§ **Dataset entries**:
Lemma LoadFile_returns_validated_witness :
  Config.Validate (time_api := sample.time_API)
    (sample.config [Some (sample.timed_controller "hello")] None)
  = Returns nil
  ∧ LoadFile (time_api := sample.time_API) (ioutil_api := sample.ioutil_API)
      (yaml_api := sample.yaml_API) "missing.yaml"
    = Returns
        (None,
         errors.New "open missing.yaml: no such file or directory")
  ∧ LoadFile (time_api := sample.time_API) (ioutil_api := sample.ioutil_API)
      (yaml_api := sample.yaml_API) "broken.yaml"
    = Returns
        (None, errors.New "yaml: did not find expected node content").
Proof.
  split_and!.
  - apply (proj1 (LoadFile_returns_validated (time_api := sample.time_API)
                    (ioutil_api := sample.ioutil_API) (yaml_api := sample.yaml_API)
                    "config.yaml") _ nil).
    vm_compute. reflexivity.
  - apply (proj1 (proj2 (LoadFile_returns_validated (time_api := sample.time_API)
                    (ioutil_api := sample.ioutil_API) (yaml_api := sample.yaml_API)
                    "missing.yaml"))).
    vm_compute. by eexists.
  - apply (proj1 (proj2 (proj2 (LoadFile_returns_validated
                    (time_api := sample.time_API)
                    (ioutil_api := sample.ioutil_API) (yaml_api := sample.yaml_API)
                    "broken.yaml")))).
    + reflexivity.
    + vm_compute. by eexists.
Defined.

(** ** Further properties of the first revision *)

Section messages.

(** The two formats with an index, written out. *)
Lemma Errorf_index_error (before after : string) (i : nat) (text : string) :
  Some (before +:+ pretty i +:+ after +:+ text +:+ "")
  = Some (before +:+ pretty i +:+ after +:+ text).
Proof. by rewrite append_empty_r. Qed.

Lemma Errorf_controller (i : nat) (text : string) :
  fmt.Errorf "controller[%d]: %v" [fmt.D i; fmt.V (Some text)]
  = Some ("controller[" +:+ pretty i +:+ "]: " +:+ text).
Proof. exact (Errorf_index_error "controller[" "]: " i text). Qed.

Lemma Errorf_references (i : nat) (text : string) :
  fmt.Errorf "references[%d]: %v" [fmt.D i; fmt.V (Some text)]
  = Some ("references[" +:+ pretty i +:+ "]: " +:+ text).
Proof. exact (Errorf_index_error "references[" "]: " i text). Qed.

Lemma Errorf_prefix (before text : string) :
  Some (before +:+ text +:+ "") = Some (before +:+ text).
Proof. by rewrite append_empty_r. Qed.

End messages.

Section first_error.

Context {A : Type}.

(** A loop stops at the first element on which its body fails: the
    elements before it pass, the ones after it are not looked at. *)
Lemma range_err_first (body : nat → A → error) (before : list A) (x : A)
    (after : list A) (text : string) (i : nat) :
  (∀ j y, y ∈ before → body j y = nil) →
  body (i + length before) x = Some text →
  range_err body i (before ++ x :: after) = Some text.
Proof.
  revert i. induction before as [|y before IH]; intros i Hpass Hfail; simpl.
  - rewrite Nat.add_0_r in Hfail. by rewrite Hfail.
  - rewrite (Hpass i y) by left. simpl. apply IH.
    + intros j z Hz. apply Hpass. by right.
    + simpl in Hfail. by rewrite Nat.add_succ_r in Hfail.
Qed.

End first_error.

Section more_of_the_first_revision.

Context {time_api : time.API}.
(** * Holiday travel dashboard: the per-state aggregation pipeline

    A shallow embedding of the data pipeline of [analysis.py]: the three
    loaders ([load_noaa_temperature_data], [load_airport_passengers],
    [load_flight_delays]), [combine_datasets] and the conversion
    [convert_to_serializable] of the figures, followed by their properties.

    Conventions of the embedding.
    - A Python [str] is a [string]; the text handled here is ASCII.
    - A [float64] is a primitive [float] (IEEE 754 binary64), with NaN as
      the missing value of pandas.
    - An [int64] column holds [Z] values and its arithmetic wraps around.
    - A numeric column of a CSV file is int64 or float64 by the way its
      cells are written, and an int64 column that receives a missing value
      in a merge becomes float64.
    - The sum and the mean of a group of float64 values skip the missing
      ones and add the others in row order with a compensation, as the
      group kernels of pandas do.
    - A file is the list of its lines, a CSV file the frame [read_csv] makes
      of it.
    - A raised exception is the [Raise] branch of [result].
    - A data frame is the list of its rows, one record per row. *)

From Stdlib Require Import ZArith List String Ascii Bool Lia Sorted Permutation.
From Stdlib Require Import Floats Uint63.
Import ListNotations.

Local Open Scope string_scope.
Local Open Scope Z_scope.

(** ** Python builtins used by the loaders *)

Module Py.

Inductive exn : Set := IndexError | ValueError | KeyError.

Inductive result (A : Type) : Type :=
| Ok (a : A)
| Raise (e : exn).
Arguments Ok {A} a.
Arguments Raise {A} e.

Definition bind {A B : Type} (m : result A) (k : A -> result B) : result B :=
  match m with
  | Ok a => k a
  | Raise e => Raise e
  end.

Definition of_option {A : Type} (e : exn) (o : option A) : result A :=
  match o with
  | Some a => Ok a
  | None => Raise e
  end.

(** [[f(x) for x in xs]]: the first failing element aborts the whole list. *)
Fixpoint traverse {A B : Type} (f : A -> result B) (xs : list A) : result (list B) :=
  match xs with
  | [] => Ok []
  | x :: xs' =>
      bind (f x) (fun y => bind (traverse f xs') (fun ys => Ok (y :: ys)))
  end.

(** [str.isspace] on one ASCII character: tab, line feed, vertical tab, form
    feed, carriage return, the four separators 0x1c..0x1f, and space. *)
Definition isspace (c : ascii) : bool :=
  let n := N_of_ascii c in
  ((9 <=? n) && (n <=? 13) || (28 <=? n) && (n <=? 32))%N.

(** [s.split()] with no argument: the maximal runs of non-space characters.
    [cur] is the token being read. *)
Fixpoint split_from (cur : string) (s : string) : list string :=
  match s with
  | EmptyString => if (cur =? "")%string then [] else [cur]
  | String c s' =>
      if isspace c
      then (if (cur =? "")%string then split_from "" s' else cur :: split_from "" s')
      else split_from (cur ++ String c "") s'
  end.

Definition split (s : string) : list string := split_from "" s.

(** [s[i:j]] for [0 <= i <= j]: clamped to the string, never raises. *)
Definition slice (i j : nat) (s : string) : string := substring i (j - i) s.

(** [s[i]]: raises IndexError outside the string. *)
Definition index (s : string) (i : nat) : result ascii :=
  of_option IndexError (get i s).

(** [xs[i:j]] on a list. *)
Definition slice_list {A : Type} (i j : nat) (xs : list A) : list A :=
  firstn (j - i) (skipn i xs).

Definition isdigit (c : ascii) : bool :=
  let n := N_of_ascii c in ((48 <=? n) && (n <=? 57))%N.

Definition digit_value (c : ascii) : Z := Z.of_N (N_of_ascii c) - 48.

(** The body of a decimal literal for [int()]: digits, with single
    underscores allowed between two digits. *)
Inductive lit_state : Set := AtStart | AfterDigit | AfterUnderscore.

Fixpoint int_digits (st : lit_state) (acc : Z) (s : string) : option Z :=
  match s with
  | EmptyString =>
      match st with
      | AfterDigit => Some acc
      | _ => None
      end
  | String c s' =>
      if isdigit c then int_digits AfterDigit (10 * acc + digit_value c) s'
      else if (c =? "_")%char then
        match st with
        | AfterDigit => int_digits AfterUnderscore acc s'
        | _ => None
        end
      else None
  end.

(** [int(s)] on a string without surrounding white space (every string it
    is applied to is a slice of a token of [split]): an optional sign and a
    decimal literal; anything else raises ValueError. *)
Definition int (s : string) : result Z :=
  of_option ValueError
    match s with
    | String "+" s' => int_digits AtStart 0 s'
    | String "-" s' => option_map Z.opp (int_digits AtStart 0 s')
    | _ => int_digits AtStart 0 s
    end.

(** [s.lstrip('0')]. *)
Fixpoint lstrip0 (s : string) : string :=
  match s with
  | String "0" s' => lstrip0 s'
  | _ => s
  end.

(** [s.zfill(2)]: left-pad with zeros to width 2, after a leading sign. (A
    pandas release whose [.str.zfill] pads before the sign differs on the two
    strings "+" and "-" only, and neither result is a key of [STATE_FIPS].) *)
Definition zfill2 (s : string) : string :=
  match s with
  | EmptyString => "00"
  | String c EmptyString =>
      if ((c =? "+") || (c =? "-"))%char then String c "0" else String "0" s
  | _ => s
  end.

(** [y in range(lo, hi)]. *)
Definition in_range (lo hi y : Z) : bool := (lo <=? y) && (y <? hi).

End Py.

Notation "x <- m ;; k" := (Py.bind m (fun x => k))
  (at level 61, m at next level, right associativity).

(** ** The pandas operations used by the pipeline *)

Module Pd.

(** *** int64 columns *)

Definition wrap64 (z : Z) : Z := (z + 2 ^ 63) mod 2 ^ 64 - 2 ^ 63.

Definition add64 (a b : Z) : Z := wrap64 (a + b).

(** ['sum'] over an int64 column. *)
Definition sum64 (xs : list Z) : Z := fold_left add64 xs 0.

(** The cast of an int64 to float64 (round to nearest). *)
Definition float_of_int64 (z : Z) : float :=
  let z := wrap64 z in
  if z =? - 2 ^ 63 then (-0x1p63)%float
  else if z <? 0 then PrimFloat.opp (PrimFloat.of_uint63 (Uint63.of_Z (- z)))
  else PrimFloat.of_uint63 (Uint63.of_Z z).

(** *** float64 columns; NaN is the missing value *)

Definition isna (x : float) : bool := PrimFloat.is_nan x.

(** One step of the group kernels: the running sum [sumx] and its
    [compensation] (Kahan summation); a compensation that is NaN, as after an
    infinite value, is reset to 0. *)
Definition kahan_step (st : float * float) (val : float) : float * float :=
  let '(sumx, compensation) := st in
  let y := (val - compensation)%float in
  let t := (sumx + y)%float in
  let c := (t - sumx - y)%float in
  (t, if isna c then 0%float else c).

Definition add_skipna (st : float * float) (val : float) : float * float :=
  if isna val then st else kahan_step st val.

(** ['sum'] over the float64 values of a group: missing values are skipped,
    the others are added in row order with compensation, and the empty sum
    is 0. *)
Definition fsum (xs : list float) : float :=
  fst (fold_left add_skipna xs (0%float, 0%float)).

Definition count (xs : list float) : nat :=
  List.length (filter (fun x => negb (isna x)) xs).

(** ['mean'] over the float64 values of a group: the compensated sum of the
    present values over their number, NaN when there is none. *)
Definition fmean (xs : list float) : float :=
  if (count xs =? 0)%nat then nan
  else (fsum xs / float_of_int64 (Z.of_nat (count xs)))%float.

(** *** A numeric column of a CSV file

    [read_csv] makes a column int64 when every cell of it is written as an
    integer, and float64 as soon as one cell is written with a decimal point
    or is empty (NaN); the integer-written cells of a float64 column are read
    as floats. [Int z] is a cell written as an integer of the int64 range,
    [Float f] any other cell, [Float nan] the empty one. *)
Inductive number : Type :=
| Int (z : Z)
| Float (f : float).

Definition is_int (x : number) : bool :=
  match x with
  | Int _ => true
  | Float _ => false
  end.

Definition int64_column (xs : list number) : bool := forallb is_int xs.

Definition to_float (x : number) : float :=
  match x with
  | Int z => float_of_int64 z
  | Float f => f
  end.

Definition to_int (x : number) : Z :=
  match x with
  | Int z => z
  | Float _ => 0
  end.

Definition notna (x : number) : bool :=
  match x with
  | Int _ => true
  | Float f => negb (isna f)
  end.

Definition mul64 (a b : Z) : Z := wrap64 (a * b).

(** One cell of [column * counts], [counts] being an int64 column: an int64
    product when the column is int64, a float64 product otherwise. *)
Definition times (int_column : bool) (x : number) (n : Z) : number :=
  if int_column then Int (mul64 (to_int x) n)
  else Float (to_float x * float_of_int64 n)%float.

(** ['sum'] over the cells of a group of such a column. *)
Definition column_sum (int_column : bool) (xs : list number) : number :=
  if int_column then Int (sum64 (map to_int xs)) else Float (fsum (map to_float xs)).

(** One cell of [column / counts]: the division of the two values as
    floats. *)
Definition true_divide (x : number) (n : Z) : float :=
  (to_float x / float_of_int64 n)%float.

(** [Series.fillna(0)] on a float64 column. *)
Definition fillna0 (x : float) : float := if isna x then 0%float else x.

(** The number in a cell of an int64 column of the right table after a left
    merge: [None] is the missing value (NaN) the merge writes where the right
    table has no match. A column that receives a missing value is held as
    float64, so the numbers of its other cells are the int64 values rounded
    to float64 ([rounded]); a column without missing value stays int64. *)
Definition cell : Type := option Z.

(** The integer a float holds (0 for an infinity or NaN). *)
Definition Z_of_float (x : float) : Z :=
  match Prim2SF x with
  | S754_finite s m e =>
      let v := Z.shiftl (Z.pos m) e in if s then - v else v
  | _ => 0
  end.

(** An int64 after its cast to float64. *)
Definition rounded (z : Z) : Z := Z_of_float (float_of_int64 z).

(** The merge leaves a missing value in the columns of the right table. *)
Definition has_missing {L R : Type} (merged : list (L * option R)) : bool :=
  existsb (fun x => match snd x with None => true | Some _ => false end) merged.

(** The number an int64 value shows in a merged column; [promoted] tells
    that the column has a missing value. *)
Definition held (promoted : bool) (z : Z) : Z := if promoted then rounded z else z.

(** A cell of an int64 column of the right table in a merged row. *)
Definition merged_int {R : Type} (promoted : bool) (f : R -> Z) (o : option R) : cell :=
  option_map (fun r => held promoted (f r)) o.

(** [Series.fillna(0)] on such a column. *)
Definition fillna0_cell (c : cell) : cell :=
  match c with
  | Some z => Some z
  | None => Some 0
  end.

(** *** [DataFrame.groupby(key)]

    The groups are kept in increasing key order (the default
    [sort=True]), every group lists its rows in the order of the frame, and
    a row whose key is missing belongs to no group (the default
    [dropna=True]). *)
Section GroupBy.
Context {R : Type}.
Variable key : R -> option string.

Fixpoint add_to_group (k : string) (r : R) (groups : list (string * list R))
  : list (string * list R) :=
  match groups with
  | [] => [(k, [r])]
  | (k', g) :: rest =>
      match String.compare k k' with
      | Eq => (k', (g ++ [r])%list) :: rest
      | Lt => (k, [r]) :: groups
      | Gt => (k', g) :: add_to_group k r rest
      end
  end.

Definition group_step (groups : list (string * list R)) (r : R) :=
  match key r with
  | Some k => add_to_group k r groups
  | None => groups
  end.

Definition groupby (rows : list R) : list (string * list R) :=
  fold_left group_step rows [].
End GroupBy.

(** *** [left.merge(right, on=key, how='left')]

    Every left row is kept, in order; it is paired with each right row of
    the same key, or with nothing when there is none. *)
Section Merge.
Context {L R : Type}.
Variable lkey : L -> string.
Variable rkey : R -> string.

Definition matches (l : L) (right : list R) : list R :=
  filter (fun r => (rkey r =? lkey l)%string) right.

§ **DIRECTIONS**:
In the entries above, the lines between the one holding "Definition isspace (c" and the one holding "of_option ValueError", inclusive, are to be printed exactly as written, and those alone.

§ **RESPONSE AREA**:
Definition isspace (c : ascii) : bool :=
  let n := N_of_ascii c in
  ((9 <=? n) && (n <=? 13) || (28 <=? n) && (n <=? 32))%N.

(** [s.split()] with no argument: the maximal runs of non-space characters.
    [cur] is the token being read. *)
Fixpoint split_from (cur : string) (s : string) : list string :=
  match s with
  | EmptyString => if (cur =? "")%string then [] else [cur]
  | String c s' =>
      if isspace c
      then (if (cur =? "")%string then split_from "" s' else cur :: split_from "" s')
      else split_from (cur ++ String c "") s'
  end.

Definition split (s : string) : list string := split_from "" s.

(** [s[i:j]] for [0 <= i <= j]: clamped to the string, never raises. *)
Definition slice (i j : nat) (s : string) : string := substring i (j - i) s.

(** [s[i]]: raises IndexError outside the string. *)
Definition index (s : string) (i : nat) : result ascii :=
  of_option IndexError (get i s).

(** [xs[i:j]] on a list. *)
Definition slice_list {A : Type} (i j : nat) (xs : list A) : list A :=
  firstn (j - i) (skipn i xs).

Definition isdigit (c : ascii) : bool :=
  let n := N_of_ascii c in ((48 <=? n) && (n <=? 57))%N.

Definition digit_value (c : ascii) : Z := Z.of_N (N_of_ascii c) - 48.

(** The body of a decimal literal for [int()]: digits, with single
    underscores allowed between two digits. *)
Inductive lit_state : Set := AtStart | AfterDigit | AfterUnderscore.

Fixpoint int_digits (st : lit_state) (acc : Z) (s : string) : option Z :=
  match s with
  | EmptyString =>
      match st with
      | AfterDigit => Some acc
      | _ => None
      end
  | String c s' =>
      if isdigit c then int_digits AfterDigit (10 * acc + digit_value c) s'
      else if (c =? "_")%char then
        match st with
        | AfterDigit => int_digits AfterUnderscore acc s'
        | _ => None
        end
      else None
  end.

(** [int(s)] on a string without surrounding white space (every string it
    is applied to is a slice of a token of [split]): an optional sign and a
    decimal literal; anything else raises ValueError. *)
Definition int (s : string) : result Z :=
  of_option ValueError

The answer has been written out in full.